**DATA SECTION:**
Lemma collection_handlers_effects {A} (m1 m2 : string) (x : exn) :
  effects P Q (collection_handlers (W:=W) (A:=A) m1 m2 x).
Proof. unfold collection_handlers. read_effects. Qed.
Hint Resolve collection_handlers_effects : effects.

Lemma get_collections_effects (self : client) :
  effects P Q (get_collections (W:=W) self).
Proof. unfold get_collections. read_effects. Qed.
Hint Resolve get_collections_effects : effects.

Lemma get_collection_by_title_effects (self : client) (title : json) :
  effects P Q (get_collection_by_title (W:=W) self title).
Proof. unfold get_collection_by_title. read_effects. Qed.

Lemma collections_of_effects (self : client) (product_id : json)
    (collections : list json) :
  effects P Q (collections_of (W:=W) self product_id collections).
Proof.
  induction collections as [|c cs IH]; simpl; read_effects.
Qed.
Hint Resolve collections_of_effects : effects.

Lemma get_product_collections_effects (self : client) (product_id : json) :
  effects P Q (get_product_collections (W:=W) self product_id).
Proof. unfold get_product_collections. read_effects. Qed.

End Reads.

Section Writes.

Hypothesis HP : forall rq, P rq.

Ltac write_effects :=
  client_effects; try apply HP;
  try apply collection_handlers_effects;
  try (apply validate_credentials_effects; intros; apply HP).

Lemma write_handlers_effects {A} (m1 m2 : string) (arg : log_arg) (x : exn) :
  effects P Q (write_handlers (W:=W) (A:=A) m1 m2 arg x).
Proof. unfold write_handlers. write_effects. Qed.
Hint Resolve write_handlers_effects : effects.

Lemma create_product_effects (self : client) :
  effects P Q (create_product (W:=W) self).
Proof.
  intros [product_data e]. unfold create_product.
  destruct (py_get product_data "title" (JStr "Unknown")) as [title|x].
  - destruct (_prepare_product_data product_data) as [product_data' clean].
    assert (H : effects P Q (create_product_request (W:=W) self title clean))
      by (unfold create_product_request; write_effects).
    specialize (H e).
    destruct (create_product_request self title clean e). exact H.
  - exists [], []. simpl. rewrite !app_nil_r. auto.
Qed.

Lemma update_product_effects (self : client) (product_id : json) :
  effects P Q (update_product (W:=W) self product_id).
Proof.
  intros [product_data e]. unfold update_product.
  destruct (py_get product_data "title" (JStr "Unknown")) as [title|x].
  - destruct (_prepare_product_data product_data) as [product_data' clean].
    assert (H : effects P Q
                  (update_product_request (W:=W) self product_id title clean))
      by (unfold update_product_request; write_effects).
    specialize (H e).
    destruct (update_product_request self product_id title clean e). exact H.
  - exists [], []. simpl. rewrite !app_nil_r. auto.
Qed.

Lemma create_collection_effects (self : client) (title description : json) :
  effects P Q (create_collection (W:=W) self title description).
Proof.
  unfold create_collection. write_effects.
Qed.

Lemma add_product_to_collection_effects (self : client)
    (product_id collection_id : json) :
  effects P Q (add_product_to_collection (W:=W) self product_id collection_id).
Proof.
  unfold add_product_to_collection. write_effects.
Qed.

End Writes.

End ClientEffects.

#[global] Hint Resolve get_products_effects get_product_by_sku_effects
  get_product_collections_effects get_collection_by_title_effects
  create_product_effects update_product_effects create_collection_effects
  add_product_to_collection_effects : effects.
#[global] Hint Extern 1 => exact I : effects.

Section OrchestratorEffects.

Context {W : Type} {R : Remote W}.

Lemma product_title_effects (P : request -> Prop) (Q : log_record -> Prop)
    (dflt : json) :
  effects P Q (product_title (W:=W) dflt).
Proof. unfold product_title. effects_auto. Qed.
Hint Resolve product_title_effects : effects.

Lemma skip_product_effects (P : request -> Prop) (msg : string) :
  effects P quiet (skip_product (W:=W) msg).
Proof. unfold skip_product, migration_log. effects_auto. Qed.
Hint Resolve skip_product_effects : effects.

Lemma fetch_source_collections_effects (source_client : client) :
  effects is_get quiet (fetch_source_collections (W:=W) source_client).
Proof. unfold fetch_source_collections. effects_auto. Qed.

Lemma fetch_source_collections_effects_any (source_client : client) :
  effects any_request quiet (fetch_source_collections (W:=W) source_client).
Proof.
  eapply effects_weaken; [| |apply fetch_source_collections_effects]; auto.
  now intros.
Qed.
Hint Resolve fetch_source_collections_effects_any : effects.

Lemma update_existing_effects (dest_client : client) (sku existing : json) :
  effects any_request quiet (update_existing (W:=W) dest_client sku existing).
Proof. unfold update_existing. effects_auto. Qed.
Hint Resolve update_existing_effects : effects.

Lemma create_new_effects (dest_client : client) (sku : json) :
  effects any_request quiet (create_new (W:=W) dest_client sku).
Proof. unfold create_new. effects_auto. Qed.
Hint Resolve create_new_effects : effects.

Lemma write_product_effects (dest_client : client) (sku : json)
    (existing : option json) :
  effects any_request quiet (write_product (W:=W) dest_client sku existing).
Proof. unfold write_product. effects_auto. Qed.
Hint Resolve write_product_effects : effects.

Lemma record_collections_effects (P : request -> Prop)
    (Q : log_record -> Prop) (source_collections : list json) :
  effects P Q (record_collections (W:=W) source_collections).
Proof. unfold record_collections. effects_auto. Qed.
Hint Resolve record_collections_effects : effects.

Lemma migrate_product_effects (source_client dest_client : client) (p : json) :
  effects any_request quiet (migrate_product (W:=W) source_client dest_client p).
Proof. unfold migrate_product. effects_auto. Qed.

Lemma find_or_create_effects (dest_client : client)
    (collection title : json) (dest_collection : option json) :
  effects any_request quiet
    (find_or_create (W:=W) dest_client collection title dest_collection).
Proof. unfold find_or_create. effects_auto. Qed.
Hint Resolve find_or_create_effects : effects.

Lemma associate_effects (dest_client : client)
    (product_id title dest_collection : json) :
  effects any_request quiet
    (associate (W:=W) dest_client product_id title dest_collection).
Proof. unfold associate. effects_auto. Qed.
Hint Resolve associate_effects : effects.

End OrchestratorEffects.

#[global] Hint Resolve product_title_effects skip_product_effects
  fetch_source_collections_effects_any write_product_effects
  record_collections_effects migrate_product_effects find_or_create_effects
  associate_effects : effects.

(** ** Counting *)

Lemma prepare_keeps_dict (product_data : json) :
  isinstance_dict product_data = true ->
  isinstance_dict (fst (_prepare_product_data product_data)) = true.
Proof.
  destruct product_data as [| | | | |pd]; try discriminate. intros _.
  unfold _prepare_product_data.
  destruct (dict_get _ "variants"); [|reflexivity].
  now destruct (clean_variants j).
Qed.

#[local] Arguments py_get : simpl never.
#[local] Arguments create_product : simpl never.
#[local] Arguments update_product : simpl never.
#[local] Arguments get_products : simpl never.
#[local] Arguments get_product_by_sku : simpl never.
#[local] Arguments get_product_collections : simpl never.
#[local] Arguments get_collection_by_title : simpl never.
#[local] Arguments create_collection : simpl never.
#[local] Arguments add_product_to_collection : simpl never.

Section Counting.

Context {W : Type} {R : Remote W}.
Hypothesis Hid : identifies_products W.

Lemma create_product_request_keyed (self : client) (title : json)
    (clean : res json) (e : env W) (m : json) :
  fst (create_product_request self title clean e) = Ok m -> keyed m = true.
Proof.
  unfold create_product_request, try_except, bind, client_log, log, lift_res,
    http, raise_for_status, response_json, write_handlers, ret, raise.
  destruct clean as [clean_data|x]; [|discriminate].
  simpl.
  destruct (send _ (world e)) as [[|status body] w'] eqn:Es; simpl.
  - discriminate.
  - destruct ((200 <=? status)%Z && (status <=? 299)%Z); simpl.
    + destruct body as [[| | | | |d]|]; simpl; try discriminate.
      destruct (dict_get d "product") as [created|] eqn:Ep; simpl;
        [|discriminate].
      destruct (py_getitem created "title") as [t|x]; simpl;
        [|destruct x; simpl; try discriminate;
          destruct (_ =? 422)%Z; discriminate].
      destruct (py_getitem created "id") as [i|x] eqn:Ei; simpl;
        [|destruct x; simpl; try discriminate;
          destruct (_ =? 422)%Z; discriminate].
      intros [= <-].
      eapply Hid; [|exact Ep]. rewrite Es. reflexivity.
    + destruct (status =? 422)%Z; discriminate.
Qed.
Lemma loop_requests_bound (fuel : nat) (template : Template.t) (limit : Z) :
  Template.paginationLimit template = Some limit ->
  (0 < limit)%Z ->
  forall w st,
    (currentPage st <= limit)%Z ->
    exists visited,
      requested (fst (loop fuel template w st)) = (requested w ++ visited)%list
      /\ (Z.of_nat (length visited) <= limit - currentPage st + 1)%Z.
Proof.
  intros Hlim Hpos.
  induction fuel as [|fuel IH]; intros w st Hpage; simpl.
  - exists []. rewrite app_nil_r. simpl. split; [reflexivity|lia].
  - pose proof (iteration_world template w st) as Hw.
    destruct (iteration template w st) as [w1 [st1|st1|e]] eqn:E; simpl in Hw; subst w1.
    + apply iteration_next in E. destruct E as (Hnot & Hnext & _).
      apply (limit_not_reached _ _ _ Hlim Hpos) in Hnot.
      destruct (IH (record_request w (currentPageUrl st)) st1) as (visited & Hreq & Hlen);
        [lia|].
      exists (currentPageUrl st :: visited). rewrite Hreq. simpl.
      rewrite <- app_assoc. split; [reflexivity|lia].
    + exists [currentPageUrl st]. simpl. split; [reflexivity|lia].
    + exists [currentPageUrl st]. simpl. split; [reflexivity|lia].
Qed.

Lemma loop_leaves_within_limit (fuel : nat) (template : Template.t) (limit : Z) :
  Template.paginationLimit template = Some limit ->
  (0 < limit)%Z ->
  forall w st,
    (currentPage st <= limit)%Z ->
    (limit - currentPage st + 1 <= Z.of_nat fuel)%Z ->
    forall st', snd (loop fuel template w st) <> Next st'.
Proof.
  intros Hlim Hpos.
  induction fuel as [|fuel IH]; intros w st Hpage Hfuel st'; simpl.
  - lia.
  - destruct (iteration template w st) as [w1 [st1|st1|e]] eqn:E; simpl; try discriminate.
    apply iteration_next in E. destruct E as (Hnot & Hnext & _).
    apply (limit_not_reached _ _ _ Hlim Hpos) in Hnot.
    apply IH; lia.
Qed.

(** X3. The page counter starts at 1 and grows by one with every page:
    when the loop is left it is the number of pages that were asked for,
    and while the loop runs it is one more. *)
Theorem page_counter_counts_pages (fuel : nat) (template : Template.t)
  (w w' : World) (u : string) (st : Loop) :
  loop fuel template w (start u) = (w', Stop st)
  \/ loop fuel template w (start u) = (w', Next st) ->
  exists visited,
    requested w' = (requested w ++ visited)%list
    /\ currentPage st
       = match snd (loop fuel template w (start u)) with
         | Next _ => (Z.of_nat (length visited) + 1)%Z
         | _ => Z.of_nat (length visited)
         end.
Proof.
  assert (G : forall fuel w st w' st',
             loop fuel template w st = (w', Stop st')
             \/ loop fuel template w st = (w', Next st') ->
             exists visited,
               requested w' = (requested w ++ visited)%list
               /\ currentPage st'
                  = match snd (loop fuel template w st) with
                    | Next _ => (currentPage st + Z.of_nat (length visited))%Z
                    | _ => (currentPage st + Z.of_nat (length visited) - 1)%Z
                    end).
  { clear fuel w w' st. induction fuel as [|fuel IH]; intros w st w' st' H; simpl in H |- *.
    - exists []. destruct H as [H|H]; [discriminate|]. injection H as <- <-.
      simpl. rewrite app_nil_r. split; [reflexivity|lia].
    - pose proof (iteration_world template w st) as Hw.
      destruct (iteration template w st) as [w1 [st1|st1|e]] eqn:E; simpl in Hw; subst w1.
      + apply iteration_next in E. destruct E as (_ & Hpage & _).
        destruct (IH _ _ _ _ H) as (visited & Hreq & Hcount).
        exists (currentPageUrl st :: visited). simpl in Hreq |- *.
        rewrite Hreq, <- app_assoc. split; [reflexivity|].
        rewrite Hcount, Hpage.
        destruct (snd (loop fuel template (record_request w (currentPageUrl st)) st1)); lia.
      + apply iteration_stop in E. subst st1.
        exists [currentPageUrl st].
        destruct H as [H|H]; [|discriminate]. injection H as <- <-.
        simpl. split; [reflexivity|lia].
      + destruct H; discriminate. }
  intros H. destruct (G fuel w (start u) w' st H) as (visited & Hreq & Hcount).
  exists visited. split; [exact Hreq|]. rewrite Hcount.
  change (currentPage (start u)) with 1%Z.
  destruct (snd (loop fuel template w (start u))); lia.
Qed.

(** C3. With a positive [paginationLimit], a turn of the loop whose page
    counter has reached the limit leaves the loop right after the batch of
    its page was appended, whatever the template says about a next page and
    whatever links the page holds; so a traversal asks for at most
    [paginationLimit] pages, and it is over within that many turns. *)
Theorem pagination_limit_precedence (template : Template.t) (limit : Z) :
  Template.paginationLimit template = Some limit ->
  (0 < limit)%Z ->
  (forall w st document scrapedData,
      goto (length (requested w)) (currentPageUrl st) = Some document ->
      evaluate document template = Normal scrapedData ->
      (limit <= currentPage st)%Z ->
      iteration template w st
      = (record_request w (currentPageUrl st), Stop (withBatch st scrapedData)))
  /\ (forall fuel w u,
        exists visited,
          requested (fst (loop fuel template w (start u))) = (requested w ++ visited)%list
          /\ (Z.of_nat (length visited) <= limit)%Z)
  /\ (forall fuel w u st,
        (limit <= Z.of_nat fuel)%Z ->
        snd (loop fuel template w (start u)) <> Next st).
Proof.
  intros Hlim Hpos. split; [|split].
  - intros w st document scrapedData Hgoto Heval Hpage.
    unfold iteration. rewrite Hgoto, Heval.
    rewrite (limit_reached _ _ _ Hlim Hpos Hpage). reflexivity.
  - intros fuel w u.
    destruct (loop_requests_bound fuel template limit Hlim Hpos w (start u))
      as (visited & Hreq & Hlen); [simpl; lia|].
    exists visited. simpl in Hlen. split; [exact Hreq|lia].
  - intros fuel w u st Hfuel.
    apply (loop_leaves_within_limit fuel template limit Hlim Hpos); simpl; lia.
Qed.

(** C9. When a traversal is left (and at every turn before), the
    aggregated data is the concatenation of the batches of the pages that
    were visited, in the order of the navigations and with the order inside
    each batch kept; its length is the sum of the lengths of the batches. *)
Theorem aggregation_is_concatenation (fuel : nat) (template : Template.t)
  (w w' : World) (u : string) (st : Loop) :
  loop fuel template w (start u) = (w', Stop st)
  \/ loop fuel template w (start u) = (w', Next st) ->
  exists visited,
    let batches := pageBatches template (length (requested w)) visited in
    requested w' = (requested w ++ visited)%list
    /\ aggregatedData st = concat batches
    /\ length (aggregatedData st) = list_sum (map (@length JsObject) batches).
Proof.
  intros H. apply loop_aggregates in H. destruct H as (visited & Hreq & Hagg).
  exists visited. simpl in Hagg |- *. split; [exact Hreq|]. split; [exact Hagg|].
  rewrite Hagg. apply length_concat.
Qed.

**WHAT YOU HAVE TO DO:** The lines holding the word "Hlen" are the answer. Pull them out of the records and copy them.

**EXERCISE SOLUTION:**
      destruct (IH (record_request w (currentPageUrl st)) st1) as (visited & Hreq & Hlen);
      as (visited & Hreq & Hlen); [simpl; lia|].
    exists visited. simpl in Hlen. split; [exact Hreq|lia].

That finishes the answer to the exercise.